“Why did you separate me from the earth?
What did you stand to gain?”
Hopelessness album, 2016

It seems to me that the separation Anohni sings about is at the root of all our problems. I know the feeling from deep grief or depression. The long way out requires sleeping outside on the ground, walking by the river, talking to my dog, touching and observing everything, and making art. For me it’s all connected.

Years ago, I read Last Child in the Woods. The theme resonated: kids’ need to play freely outdoors. Shut inside, glued to electronic media, they become bored, depressed overweight, and inattentive. The book was a big deal when it came out, and educators moved in with ‘no child left inside’ programs.

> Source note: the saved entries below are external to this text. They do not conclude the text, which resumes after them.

(* ===== verification/MremapFacts.v ===== *)
(** [mremap] moves and resizes what is tracked: the old interval is forgotten and the new one
    tracked, where the system moves pages; the polyfill adds or removes pages at the end. *)
From S2P Require Import Prelude NodeTree Tree TreeInstance PageTable PageTableFacts Maps MapsFacts MapsUntrack MapsCorrect Mmap MmapFacts Mremap.
From stdpp Require Import list gmap sorting.
#[local] Open Scope Z_scope.

Section Facts.
Context {ST : Type} {Hops : NodeTree ST} {Hlaws : NodeTreeLaws ST} {P : Platform} {GP : GoodPlatform} {Sy : System}.

(** * Moving *)

(** What [tracks] says after the interval [a..a + up n] was replaced by a mapping at [r] *)
Definition moved (L : list (Z * Map)) (a n r size prot flags off : Z) (L' : list (Z * Map)) : Prop :=
  forall p t, tracks L' p t <-> (tracks L p t /\ ~ (a <= p < a + up n)) \/ tracked_as r size prot flags off p t.

Lemma retrack_ok s L n old_addr old_size r new_size off prot flags : rep s L [n] 0 ->
  0 <= old_addr -> old_addr mod pagesize = 0 -> 0 < old_size -> old_addr + up old_size <= 2 ^ 57 -> freed s ++ supply s <> [] ->
  0 <= r -> r mod pagesize = 0 -> 0 < new_size -> r + up new_size <= 2 ^ 56 ->
  (forall p a, tracks L p a -> r <= p < r + up new_size -> old_addr <= p < old_addr + up old_size) ->
  exists s' L', retrack s n old_addr old_size r new_size off prot flags = Some s' /\ rep s' L' [] 0 /\ alive_pages s' = alive_pages s /\
    moved L old_addr old_size r new_size prot flags off L'.
Proof.
  intros HR Ha Haa Hs Hl Hpool Hr Hra Hns Hrl Hfree. unfold retrack. set (m := mkMap r new_size off flags prot (-1)).
  assert (ok_map m) as Hok by done. destruct (m_end_ok m Hok) as (He & _). cbn [m m_addr m_size] in He.
  destruct (muntrack_ok false s L [n] old_addr old_size HR Ha Haa Hs Hl) as (u & L2 & -> & (R1 & R2 & _ & _ & _ & R3) & _). cbn [mbind option_bind].
  destruct R3 as [(_ & R3 & _)|(_ & _ & Hfr & Hsu & _)]; [|exfalso; apply Hpool; cbn in Hfr, Hsu; by rewrite Hfr, Hsu].
  destruct (free_all_ok [n] _ _ _ _ R1) as (s2 & -> & HR2 & Hal2). cbn [mbind option_bind].
  destruct (maps_insert_ok (set_obj n m s2) L2 n m [] 0) as (s3 & L3 & -> & HR3 & Hal3 & Htr3); [by apply rep_write|apply lookup_insert_eq|done| |].
  - apply free_apart; [done|apply (rep_order _ _ _ _ R1)|]. intros x Hx Hm. pose proof (up_bounds new_size) as Hu. assert (0 < up new_size) as Hu' by lia.
    destruct (proj1 (meets_tracks L2 r (up new_size) (rep_order _ _ _ _ R1) Hu')) as (p & a & Ht & Hp); [by exists x|].
    apply R3 in Ht as [Ht Hn]. apply Hn. by eapply Hfree.
  - exists s3, L3. split; [done|]. split; [done|]. split; [rewrite Hal3; cbn; by rewrite Hal2, R2|].
    intros p a. rewrite Htr3, R3. unfold inside, tracked_as, covers, attr, anonymous. rewrite He. cbn [m m_addr m_flags m_prot m_off]. destruct (Z.land flags MAP_ANONYMOUS =? 0); cbn [negb]; naive_solver.
Qed.

(** The mapping [__maps_floor] finds *)
Lemma floor_cases s L D e addr : rep s L D e -> __maps_floor s addr = Some 0 \/
  exists A n m B, L = A ++ (n, m) :: B /\ __maps_floor s addr = Some n /\ (n =? 0) = false /\ objs s !! n = Some m /\ m_addr m <= addr.
Proof.
  intros HR. destruct (split_at addr L (rep_order _ _ _ _ HR)) as (L1 & L2 & -> & H1 & H2). destruct (neighbours s L1 L2 D e addr HR H1 H2) as [Hf _].
  destruct L1 as [|[n m] A _] using rev_ind; [by left|]. right. rewrite <- app_assoc in *. cbn [app] in *. exists A, n, m, L2. rewrite last_fmap in Hf. split; [done|]. split; [done|].
  destruct (node_at _ _ _ _ _ _ _ HR) as [? ?]. split; [done|]. split; [done|]. apply (H1 (n, m)). set_solver.
Qed.

(** What is known of the system call, given that the old interval is mapped: it gives whole
    pages of the address space, at which nothing is mapped but pages of the old interval. *)
Definition remap_contract (L : list (Z * Map)) (old_addr old_size new_size : Z) (sys_mremap : Z -> Z -> Z -> Z -> Z -> Z + error) : Prop :=
  forall sz flags new_addr r, sys_mremap old_addr sz new_size flags new_addr = inl r ->
    0 <= r /\ r mod pagesize = 0 /\ r + up new_size <= 2 ^ 56 /\
    forall p a, tracks L p a -> r <= p < r + up new_size -> old_addr <= p < old_addr + up old_size.

(** The mapping that held the old interval lends its attributes. *)
Definition remapped (L : list (Z * Map)) (old_addr old_size new_size : Z) (res : Z + error) (L' : list (Z * Map)) : Prop :=
  match res with
  | inr _ => L' = L
  | inl r => exists x, x ∈ L /\ m_addr x.2 <= old_addr /\ old_addr + up old_size <= m_end x.2 /\
      moved L old_addr old_size r new_size (m_prot x.2) (m_flags x.2) (s32 (m_off x.2)) L'
  end.

Lemma mremap_impl_ok sys_mremap sys_munmap s L rand old_addr old_size new_size flags new_addr : IsNetbsd = false ->
  rep s L [] 0 -> (2 <= length (freed s ++ supply s))%nat ->
  0 <= old_addr -> old_addr mod pagesize = 0 -> 0 < old_size -> old_addr + up old_size <= 2 ^ 57 -> 0 < new_size ->
  remap_contract L old_addr old_size new_size sys_mremap ->
  exists res s' L', __mremap_impl sys_mremap sys_munmap old_addr old_size new_size flags new_addr (s, rand) = Some (res, [], (s', rand)) /\
    rep s' L' [] 0 /\ alive_pages s' = alive_pages s /\ remapped L old_addr old_size new_size res L'.
Proof.
  intros Hnb HR Hpool Ha Haa Hs Hl Hns Hc. pose proof (up_bounds old_size) as Hu. unfold __mremap_impl.
  destruct (alloc_ok _ _ _ _ HR) as [(n & s1 & lm & Ea & Hn & HR1 & Hlm & _ & Hal & _)|(_ & Hfr & Hsu)]; [|rewrite Hfr, Hsu in Hpool; cbn in Hpool; lia].
  assert (freed s1 ++ supply s1 <> []) as Hpool1.
  { unfold __maps_alloc in Ea. destruct (freed s) as [|k l]; [destruct (supply s) as [|k l]; [cbn in Hpool; lia|]|]; injection Ea as <- <-; cbn in *; intros E; rewrite E in Hpool; cbn in Hpool; lia. }
  rewrite Ea, Hn. destruct (rep_free _ _ _ _ _ HR1) as (s2 & Hs2 & HR2 & _ & Hal2 & _). assert (alive_pages s2 = alive_pages s) as Hal2' by (by rewrite Hal2, Hal).
  destruct (floor_cases s1 L [n] 0 old_addr HR1) as [->|(A & k & m & B & -> & -> & Hk & Hm & Hma)]; cbn [mbind option_bind Z.eqb].
  { rewrite Hs2. cbn [mbind option_bind]. by exists (inr EFAULT), s2, L. }
  rewrite Hk, Hm. cbn [mbind option_bind]. rewrite PGUP_up, u64_small by mlia. rewrite (proj2 (Z.ltb_ge old_addr _)), orb_false_r by done.
  destruct (Z.ltb_spec (m_end m) (old_addr + up old_size)) as [Hlt|Hge]; [rewrite Hs2; cbn [mbind option_bind]; by exists (inr EFAULT), s2, (A ++ (k, m) :: B)|].
  rewrite Hnb. cbn [andb mbind option_bind negb Z.eqb]. destruct (sys_mremap _ _ _ _ _) as [r|e] eqn:Er; [|rewrite Hs2; cbn [mbind option_bind]; by exists (inr e), s2, (A ++ (k, m) :: B)].
  destruct (Hc _ _ _ _ Er) as (Hr & Hra & Hrl & Hfree).
  destruct (retrack_ok s1 _ n old_addr old_size r new_size (s32 (m_off m)) (m_prot m) (m_flags m) HR1 Ha Haa Hs Hl Hpool1 Hr Hra Hns Hrl Hfree) as (s3 & L3 & -> & HR3 & Hal3 & Hmv).
  cbn [mbind option_bind]. exists (inl r), s3, L3. split; [done|]. split; [done|]. split; [by rewrite Hal3|]. exists (k, m). split; [set_solver|]. done.
Qed.

Lemma up_up x : up (up x) = up x.
Proof. apply up_id, up_aligned. Qed.



(** * The polyfill *)

(** Flags and protection in one word *)
Lemma word_parts flags prot : 0 <= prot < 2 ^ 15 ->
  let rc := Z.lor (Z.shiftl (Z.land flags MAP_TYPE) 32) prot in Z.shiftr rc 32 = Z.land flags MAP_TYPE /\ s32 rc = prot.
Proof.
  intros Hp rc. assert (0 <= Z.land flags MAP_TYPE < 16) as Hf by (change MAP_TYPE with (Z.ones 4); rewrite Z.land_ones by lia; apply Z.mod_pos_bound; lia).
  set (f := Z.land flags MAP_TYPE) in *. clearbody f.
  assert (rc = prot + f * 2 ^ 32) as -> by (unfold rc; rewrite Z.lor_comm, lor_shiftl_add, ?shiftl_mul; lia).
  rewrite shiftr_div by lia. unfold s32. split; [|]; lia.
Qed.

Lemma check_loop_ok s D e fuel n end_ : forall B A m, rep s (A ++ (n, m) :: B) D e -> (length B < fuel)%nat ->
  exists res, polyfill_check_loop fuel s end_ n = Some res /\
    forall rc, res = inl rc -> exists x, x ∈ (n, m) :: B /\ rc = Z.lor (Z.shiftl (Z.land (m_flags x.2) MAP_TYPE) 32) (m_prot x.2) /\ u64 (m_addr x.2 + m_size x.2) = end_.
Proof.
  revert n. induction fuel as [|fuel IH]; intros n B A m HR Hf; [lia|]. cbn [polyfill_check_loop]. destruct (node_at _ _ _ _ _ _ _ HR) as [_ ->]. cbn [mbind option_bind].
  destruct (Z.eqb_spec (u64 (m_addr m + m_size m)) end_) as [He|He]; [eexists; split; [done|]; intros rc [= <-]; exists (n, m); split; [left|done]|].
  destruct (end_ <? _); [eexists; by split|]. pose proof (next_spec _ _ (n, m) _ _ _ HR) as Hnx. cbn [fst] in Hnx. rewrite Hnx. cbn [mbind option_bind].
  destruct B as [|[n' m'] B]; [eexists; by split|]. cbn [fmap list_fmap fst hd]. rewrite (cons_middle (n, m) A), app_assoc in HR. destruct (node_at _ _ _ _ _ _ _ HR) as [-> ->]. cbn [mbind option_bind].
  destruct (negb _); [eexists; by split|]. cbn [length] in Hf. destruct (IH n' B (A ++ [(n, m)]) m' HR ltac:(lia)) as (res & -> & Hres). exists res. split; [done|].
  intros rc Hrc. destruct (Hres rc Hrc) as (x & Hx & ?). exists x. split; [by right|done].
Qed.
Lemma polyfill_check_ok s L D e addr old_size : rep s L D e -> exists res, __mremap_polyfill_check s addr old_size = Some res /\
  forall rc, res = inl rc -> exists x, x ∈ L /\ rc = Z.lor (Z.shiftl (Z.land (m_flags x.2) MAP_TYPE) 32) (m_prot x.2) /\ u64 (m_addr x.2 + m_size x.2) = u64 (addr + old_size).
Proof.
  intros HR. unfold __mremap_polyfill_check. destruct (floor_cases s L D e addr HR) as [->|(A & k & m & B & -> & -> & Hk & Hm & Hma)]; cbn [mbind option_bind Z.eqb]; [eexists; by split|].
  rewrite Hk, Hm. cbn [mbind option_bind]. destruct (negb (_ && _)); [eexists; by split|]. destruct (_ || _); [eexists; by split|]. destruct (negb _); [eexists; by split|].
  destruct (check_loop_ok s D e (maps_fuel s) k (u64 (addr + old_size)) B A m HR) as (res & -> & Hres); [unfold maps_fuel; rewrite (rep_count _ _ _ _ HR), length_app; cbn [length]; lia|].
  exists res. split; [done|]. intros rc Hrc. destruct (Hres rc Hrc) as (x & Hx & ?). exists x. split; [set_solver|done].
Qed.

That’s important, but the problem doesn’t  go away when we take kids on a hike or teach them the names of trees. A deep cultural, social alienation remains, a pervasive and learned disconnect that prevents us from experiencing the earth as anything other than a resource. Thomas Berry said our culture makes us like an autistic child “when it comes to the natural world, locked into ourselves and unable to get out or to let the world in, unable to receive or give affection. Unable to relate, “We’d as soon cut down our most beautiful forest in the world. We cut it down, for what? For timber, for board feet, for money.”

Berry was a theologian, and he could speak subjectively about awe and about sickness of the soul. He could say things like “We bear the universe in our beings as the universe bears us in its being.” But the separation is too real to be left in church. Biologist E. O. Wilson writes in terms of instinct and evolution. His Biophilia hypothesis says we’re hard-wired to love life, to appreciate green spaces and delight in animals. Connection is our natural state.

This year’s Perspectives show opening at Nurture Nature Center, includes the work 13 artists. We interviewed Researchers on environmental issues and then, as Makers, responded to the science whole-heartedly. My interviews with Dr. Gail Melson, professor emeritus of Purdue University, and Dr. Lisa Nesbit of Trent University in Canada, expanded my view of ‘nature’ and makes me believe we just might be able to heal this broken relationship with the living world.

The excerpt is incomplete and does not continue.